Fábula del espectro de una niña que busca venganza. Un horrendo crimen en la década del 40, sustenta la aparición de un fantasma en el balneario de Arroyo Pareja.

Fernando Quiroga / Especial para “La Nueva.”

fernandodepunta@gmail.com

   Junto al profesor Ariel Ramírez, destacado historiador puntaltense, hilvanamos un conjunto de hechos históricos y metafísicos, aparentemente inconexos e irrelevantes entre sí; pero cuya relación planteada (la que se pierde en los serpenteantes caminos de un ayer próximo, pero absolutamente desconocido) trae a nosotros una trama de horror y desconcierto.

   Es sabido entre los habitués de Arroyo Pareja, el balneario lindante a Puerto Rosales y el extremo oriental de la Base Naval de Puerto Belgrano, de ciertas apariciones espeluznantes como también de psicofonías incómodas: relatos de alaridos nocturnos, de mujer, de niños, sorpresivas sombras que inquietan y muchas especulaciones populares.

   De todos modos, el tiempo suele sepultar vestigios reales de antiguos pecados; hechos, protagonistas y situaciones perdidas que alimentan la sugestión y abren el debate sobre la incidencia de la muerte sobre la vida… en este caso, la sincronía macabra de un mundo sobrenatural, nacida en la más profunda de las inocencias.
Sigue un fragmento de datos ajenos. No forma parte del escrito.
(** X4. When the document is not a mapping, [check_key_exists] never gives a
    true answer and never a [KeyError]: it returns [False] or raises
    [TypeError]. For [None], a boolean or a number it always raises
    [TypeError]; for a list it raises [TypeError] when the key is one of the
    elements and returns [False] when it is not; for a string it raises
    [TypeError] when the key occurs in it and returns [False] when it does
    not. It sends nothing and leaves the instance alone. *)
Theorem check_key_exists_not_mapping (u c : string) (t d : value)
    (key : string) (sent0 : list request) :
  (forall m, d <> JDict m) ->
  let st := {| self := instance u c t d; sent := sent0 |} in
  (check_key_exists key st = (inr False_, st)
   \/ check_key_exists key st = (inl TypeError, st))
  /\ (match d with
      | JNull | JBool _ | JInt _ | JFloat _ =>
          check_key_exists key st = (inl TypeError, st)
      | JList l =>
          (In (JStr key) l -> check_key_exists key st = (inl TypeError, st))
          /\ (~ In (JStr key) l ->
              check_key_exists key st = (inr False_, st))
      | JStr s =>
          ((exists p q, s = p +:+ key +:+ q) ->
           check_key_exists key st = (inl TypeError, st))
          /\ (~ (exists p q, s = p +:+ key +:+ q) ->
              check_key_exists key st = (inr False_, st))
      | JDict _ => True
      end).
Proof.
  intros Hm st. unfold st.
  rewrite (check_key_exists_any _ d) by reflexivity.
  destruct d as [| | | | s|l|m]; cbn [contains]; auto.
  - destruct (bool_decide _) eqn:E; cbn [getitem].
    + apply bool_decide_eq_true, index_spec in E.
      split; [now right | split; [reflexivity | now intros []]].
    + apply bool_decide_eq_false in E. rewrite index_spec in E.
      split; [now left | split; [now intros ? | reflexivity]].
  - destruct (existsb _ l) eqn:E; cbn [getitem].
    + apply existsb_str_In in E.
      split; [now right | split; [reflexivity | now intros []]].
    + apply not_true_iff_false in E. rewrite existsb_str_In in E.
      split; [now left | split; [now intros ? | reflexivity]].
  - now destruct (Hm m).
Qed.

Lemma check_key_exists_not_mapping_witness :
  check_key_exists "name"
    {| self := instance "https://api.example.org/catalog" "abc" (JInt 30)
                 (JList [JStr "website"; JStr "name"]);
       sent := [] |}
  = (inl TypeError,
     {| self := instance "https://api.example.org/catalog" "abc" (JInt 30)
                  (JList [JStr "website"; JStr "name"]);
        sent := [] |})
  /\ check_key_exists "name"
       {| self := instance "https://api.example.org/catalog" "abc" (JInt 30)
                    (JStr "surname");
          sent := [] |}
     = (inl TypeError,
        {| self := instance "https://api.example.org/catalog" "abc" (JInt 30)
                     (JStr "surname");
           sent := [] |}).
Proof.
  split.
  - destruct (check_key_exists_not_mapping "https://api.example.org/catalog"
                "abc" (JInt 30) (JList [JStr "website"; JStr "name"]) "name" [])
      as [_ [Hin _]]; [discriminate |].
    apply Hin. right. left. reflexivity.
  - destruct (check_key_exists_not_mapping "https://api.example.org/catalog"
                "abc" (JInt 30) (JStr "surname") "name" [])
      as [_ [Hin _]]; [discriminate |].
    apply Hin. exists "sur", "". reflexivity.
Defined.
Lemma merge_dict_result_keys_witness :
  merge_dict counted_bindings (counted 4) None false = Ok pyside ∧
  pyside !! "bindings" = Some (PSet {[ EStr "PySide" ]}) ∧
  "bindings" ∈ selected_keys counted_bindings (counted 4) None false ∧
  is_Some (counted_bindings !! "bindings").
Proof.
  assert (merge_dict counted_bindings (counted 4) None false = Ok pyside) as Hrun
    by (vm_compute; reflexivity).
  assert (pyside !! "bindings" = Some (PSet {[ EStr "PySide" ]})) as Hv
    by (vm_compute; reflexivity).
  split; [exact Hrun |]. split; [exact Hv |].
  destruct (merge_dict_result_keys counted_bindings (counted 4) None false pyside
              "bindings" (PSet {[ EStr "PySide" ]}) Hrun Hv)
    as (Hk & _ & _ & Hl).
  split; [exact Hk |]. apply Hl; [by left | reflexivity].
Defined.

Lemma merge_dict_missing_key_witness :
  pyside !! "used" = None ∧ pyqt5 !! "used" = None ∧
  (∀ ks, merge_dict pyside pyqt5 (Some ("used" :: ks)) false =
         Raise (KeyError "used")) ∧
  (∀ keys out, "used" ∈ selected_keys pyside pyqt5 keys false →
     merge_dict pyside pyqt5 keys false ≠ Ok out).
Proof.
  split; [reflexivity |]. split; [reflexivity |].
  apply (merge_dict_missing_key pyside pyqt5 "used" false); reflexivity.
Defined.

(** A text under the key of the bindings. *)
Definition binding_text : gmap string pyval := {[ "bindings" := PStr "Qt" ]}.

Lemma merge_dict_mixed_types_witness :
  "bindings" ∈ selected_keys pyside binding_text (Some ["bindings"]) false ∧
  merge_dict pyside binding_text (Some ["bindings"]) false =
    Ok {[ "bindings" := PSet {[ EStr "PySide"; EStr "Q"; EStr "t" ]} ]} ∧
  ({[ "bindings" := PSet {[ EStr "PySide"; EStr "Q"; EStr "t" ]} ]}
     : gmap string pyval) !! "bindings" =
    Some (PSet ({[ EStr "PySide" ]} ∪ list_to_set (chars "Qt"))).
Proof.
  assert ("bindings" ∈ selected_keys pyside binding_text (Some ["bindings"]) false)
    as Hk by (simpl; repeat constructor).
  assert (merge_dict pyside binding_text (Some ["bindings"]) false =
            Ok {[ "bindings" := PSet {[ EStr "PySide"; EStr "Q"; EStr "t" ]} ]})
    as Hrun by (vm_compute; reflexivity).
  split; [exact Hk |]. split; [exact Hrun |].
  apply (proj1 (merge_dict_mixed_types pyside binding_text (Some ["bindings"])
                  false "bindings" Hk) {[ EStr "PySide" ]} "Qt");
    [reflexivity | reflexivity | exact Hrun].
Defined.

Lemma merge_dict_sets_commute_witness :
  sets_only pyside ∧ sets_only pyqt5 ∧
  merge_dict pyside pyqt5 (Some ["bindings"]) false =
    merge_dict pyqt5 pyside (Some ["bindings"]) false.
Proof.
  assert (sets_only pyside) as H1.
  { intros k v. unfold pyside. intros [_ <-]%lookup_singleton_Some. by eexists. }
  assert (sets_only pyqt5) as H2.
  { intros k v. unfold pyqt5. intros [_ <-]%lookup_singleton_Some. by eexists. }
  split; [exact H1 |]. split; [exact H2 |].
  apply (proj1 (merge_dict_sets_commute pyside pyqt5 H1 H2)).
Defined.

End MergeFacts.

(** ** Messages and bindings *)

Module VerboseFacts.
Import General GeneralFacts.

Section Verbose.

Variable __supports_color : bool.
Context {R : Type}.
Variable str_node : node → string.
Variable str_handler : (string → M R) → string.

(** The line of a node as the message shows it. *)
Definition line_text (node : node) : string :=
  match absolute_bounding_box node with
  | None => "N/A"
  | Some bbox => pretty (line (top_left bbox) - 1)%Z
  end.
   Un pescador que trabajó en la zona, entre 1967 y 1971, el Vasco Arzuaga, le contó al cronista puntaltense Federico Merodio, acerca de “la nenita del bautismo”, en referencia a la blanca aparición infantil de una enajenada pequeña de ojos inadmisibles, siempre acompañada de una horrenda mujer.
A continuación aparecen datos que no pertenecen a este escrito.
Definition users_map : json := JObj [("alice", alice_entry)].

Definition user_module : json := JObj [("users", users_map)].

Definition first_page : json :=
  JObj [("ItemModule", JObj [("7", JObj raw_video)]);
        ("UserModule", user_module);
        ("ItemList", JObj [("user-post", JObj [("hasMore", JBool true)])])].

(** Bodies of item-list responses and what they decode to. *)
Definition more_text (id : string) : string :=
  "{" ++ tok "itemList" ++ ": [" ++ id ++ "], " ++ tok "hasMore" ++ ": true}".

Definition more_json (id : Z) : json :=
  JObj [("itemList", JArr [JInt id]); ("hasMore", JBool true)].

Definition last_text : string :=
  "{" ++ tok "itemList" ++ ": [9], " ++ tok "hasMore" ++ ": false}".

Definition last_json : json :=
  JObj [("itemList", JArr [JInt 9]); ("hasMore", JBool false)].

Definition bare_text : string := "{" ++ tok "itemList" ++ ": [5]}".

Definition bare_json : json := JObj [("itemList", JArr [JInt 5])].

Definition verify_text : string :=
  "{" ++ tok "type" ++ ": " ++ tok "verify" ++ "}".

Definition verify_json : json := JObj [("type", JStr "verify")].

(** Bodies of search responses. *)
Definition found_text (id more : string) : string :=
  "{" ++ tok "item_list" ++ ": [" ++ id ++ "], " ++ tok "has_more" ++ ": "
  ++ more ++ "}".

Definition found_json (id more : Z) : json :=
  JObj [("item_list", JArr [JInt id]); ("has_more", JInt more)].

Definition person (uid name : string) : json :=
  JObj [("user_info",
         JObj [("uid", JStr uid); ("sec_uid", JStr ("MS4" ++ uid));
               ("unique_id", JStr name)])].

Definition people_json : json :=
  JObj [("user_list", JArr [person "2" "alice_fan"; person "1" "alice";
                             person "3" "alicia"]);
        ("has_more", JInt 0)].

Definition table : list (string * json) :=
  [("<html>first page</html>", first_page);
   (more_text "2", more_json 2);
   (more_text "3", more_json 3);
   (last_text, last_json);
   (bare_text, bare_json);
   (verify_text, verify_json);
   (found_text "1" "1", found_json 1 1);
   (found_text "2" "0", found_json 2 0);
   (found_text "3" "1", found_json 3 1);
   ("people", people_json);
   ("<html>profile</html>",
    JObj [("props",
           JObj [("pageProps",
                  JObj [("statusCode", JInt 0);
                        ("userInfo",
                         JObj [("user",
                                JObj [("id", JStr "1");
                                      ("secUid", JStr "MS41");
                                      ("uniqueId", JStr "alice")])])])])]);
   ("<html>not found</html>",
    JObj [("props", JObj [("pageProps", JObj [("statusCode", JInt 404)])])]);
   ("{}", JObj [])].

Definition profile_page : Request :=
  {| url := "https://www.tiktok.com/@alice";
     body := "<html>first page</html>" |}.

Definition item_list (cursor text : string) : Request :=
  {| url := "https://www.tiktok.com/api/post/item_list/?cursor=" ++ cursor;
     body := text |}.

Definition search_page (offset text : string) : Request :=
  {| url := "https://www.tiktok.com/api/search/item/full/?offset=" ++ offset;
     body := text |}.

(** The traffic buffer keeps what it captured: the request of the second
    page is still there when the third page is loaded. *)
Definition kept_traffic : Env :=
  session table
    [[profile_page];
     [item_list "1" (more_text "2")];
     [item_list "1" (more_text "2"); item_list "2" last_text]]
    [] (Err TimeoutException) [] ([], Returned).

(** A captcha is shown after the first scroll. *)
Definition captcha_later : Env :=
  session table [[profile_page]] [None; Some CaptchaException]
    (Err TimeoutException) [] ([], Returned).

(** The second page holds a body that is not JSON, then a good one. *)
Definition broken_body : Env :=
  session table
    [[profile_page];
     [item_list "1" "<html>error</html>"; item_list "2" last_text]]
    [] (Err TimeoutException) [] ([], Returned).

(** The second page ends with an envelope without "hasMore"; a third
    response is in the same batch. *)
Definition bare_envelope : Env :=
  session table
    [[profile_page];
     [item_list "1" (more_text "2"); item_list "2" bare_text;
      item_list "3" (more_text "3")]]
    [] (Err TimeoutException) [] ([], Returned).

(** A search: the second page says [has_more == 0]. *)
Definition search_pages : Env :=
  session table
    [[search_page "0" (found_text "1" "1")];
     [search_page "0" (found_text "1" "1");
      search_page "12" (found_text "2" "0");
      search_page "24" (found_text "3" "1")]]
    [] (Err TimeoutException) [] ([], Returned).

(** The same search with a body that is not JSON in between. *)
Definition search_broken : Env :=
  session table
    [[search_page "0" "<html>error</html>";
      search_page "12" (found_text "2" "0")]]
    [] (Err TimeoutException) [] ([], Returned).

(** A search for users by name. *)
Definition people_search : Env :=
  session table
    [[{| url := "https://www.tiktok.com/api/search/user/full/?offset=0";
         body := "people" |}]]
    [] (Err TimeoutException) [] ([], Returned).

(** The profile page exists; the search by name is the one above. *)
Definition resolving : Env :=
  session table [] [] (Ok "<html>profile</html>") []
    (Search.users people_search 4 [] (JStr "alice") 28).

Definition missing_profile : Env :=
  session table [] [] (Ok "<html>not found</html>") [] ([], Returned).

(** The favourite list answers without "itemList". *)
Definition private_likes : Env :=
  session table [] [] (Err TimeoutException)
    [Ok (JObj [("statusCode", JInt 10000)])] ([], Returned).

(** The favourite list has one video per page and more to come. *)
Definition public_likes : Env :=
  session table [] [] (Err TimeoutException)
    [Ok (JObj [("itemList", JArr [JInt 1]); ("hasMore", JBool true);
               ("cursor", JInt 1)]);
     Ok (JObj [("itemList", JArr [JInt 2]); ("hasMore", JBool true);
               ("cursor", JInt 2)])]
    ([], Returned).

(** A search whose first envelope has no "has_more". *)
Definition search_bare : Env :=
  session table
    [[search_page "0" "{}"; search_page "12" (found_text "2" "0")]]
    [] (Err TimeoutException) [] ([], Returned).

Definition carol : User :=
  {| username := JStr "carol"; user_id := JNull; sec_uid := JNull;
     as_dict := None |}.

Definition alice_found : User :=
  {| username := JStr "alice"; user_id := JStr "1"; sec_uid := JStr "MS41";
     as_dict := Some (person "1" "alice") |}.

(** The runs the properties are tried on. *)
Definition kept_run : trace * status :=
  TikTokUser.videos kept_traffic 10 [] alice 10.

Definition captcha_run : trace * status :=
  TikTokUser.videos captcha_later 10 [] alice 5.

Definition broken_run : trace * status :=
  TikTokUser.videos broken_body 10 [] alice 5.

Definition bare_run : trace * status :=
  TikTokUser.videos bare_envelope 10 [] alice 5.

Definition search_run : trace * status :=
  Search.search_type search_pages 10 [] (JStr "cats") "item" 10.

Definition search_broken_run : trace * status :=
  Search.search_type search_broken 10 [] (JStr "cats") "item" 10.

Definition search_bare_run : trace * status :=
  Search.search_type search_bare 10 [] (JStr "cats") "item" 10.

Definition people_run : trace * status :=
  Search.users people_search 4 [] (JStr "alice") 28.

(** Number of times a response of the given address is read. *)
Definition reads (address : string) (t : trace) : nat :=
  List.length
    (filter (fun e => match e with
                      | Act (ResponseBody r) => String.eqb (url r) address
                      | _ => false
                      end) t).

End Scenario.

(** ** More scenarios *)

Module Cases.

Import Script Scenario.

(** The search by name is stopped by a captcha before it finds anyone. *)
Definition search_fails : Env :=
  session table [] [] (Ok "<html>profile</html>") []
    ([Act RequestDelay; Act (GetRequests "api/search/user")],
     Raised CaptchaException).

(** A user in the flat shape. *)
Definition flat_alice : list (string * json) :=
  [("id", JStr "1"); ("secUid", JStr "MS41"); ("uniqueId", JStr "alice")].

(** The same captured request twice in one cycle. *)
Definition twice : list Request :=
  [search_page "0" (found_text "1" "1"); search_page "0" (found_text "1" "1")].

Definition liked_run : trace * status :=
  TikTokUser.liked public_likes 2 [] alice_known 5 (JInt 0).

End Cases.

(** * Properties *)

Local Open Scope list_scope.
   Nada llama a relacionar una historia de fantasmas con hechos históricos, a menos que la linealidad de las narraciones colectivas se encuentren con muchos puntos en común. En estos casos, quizás, la sugestión sea buena consejera…

   Antiguos relatos que tienen como escenario un barrio desmantelado lindante a las aguas, narran el fatídico femicidio de una bebe, Isabelita, a manos de su padre, siete décadas atrás. El profesor Ariel Ramírez investiga el hecho policial y advierte de la relevancia del mismo. El 26 de enero del año 1948, Punta Alta fue noticia en medios nacionales por el ominoso crimen. El profesional de la historia se expresa con claridad y compromiso: “La niebla del olvido cubrió con su manto a todos sus protagonistas, al poco tiempo el barrio fue injustamente demolido por la Armada Argentina. Hoy un dorado pastizal cubre la escena del crimen, un aljibe olvidado donde la ahogó. Algunos vecinos dicen que ciertas noches de verano creen escuchar lamentos y sollozos de una niña en las cercanías del mar, donde hace 71 años atrás, fue asesinada la criatura de apenas 9 meses de vida”.

   Los testimonios a lo largo del tiempo repiten visualizaciones incómodas; una beba sola, en la inmensidad, mirando la nada; una mujer de espaldas arrullando aparentemente a la niña en brazos, a veces inanimada y contrariando a los testigos incautos; otras veces la misma mujer levantando a la beba con ojos desorbitados (escena narrada por muchos testigos en la madrugadas estivales) inquiriendo en silencio, causando terror.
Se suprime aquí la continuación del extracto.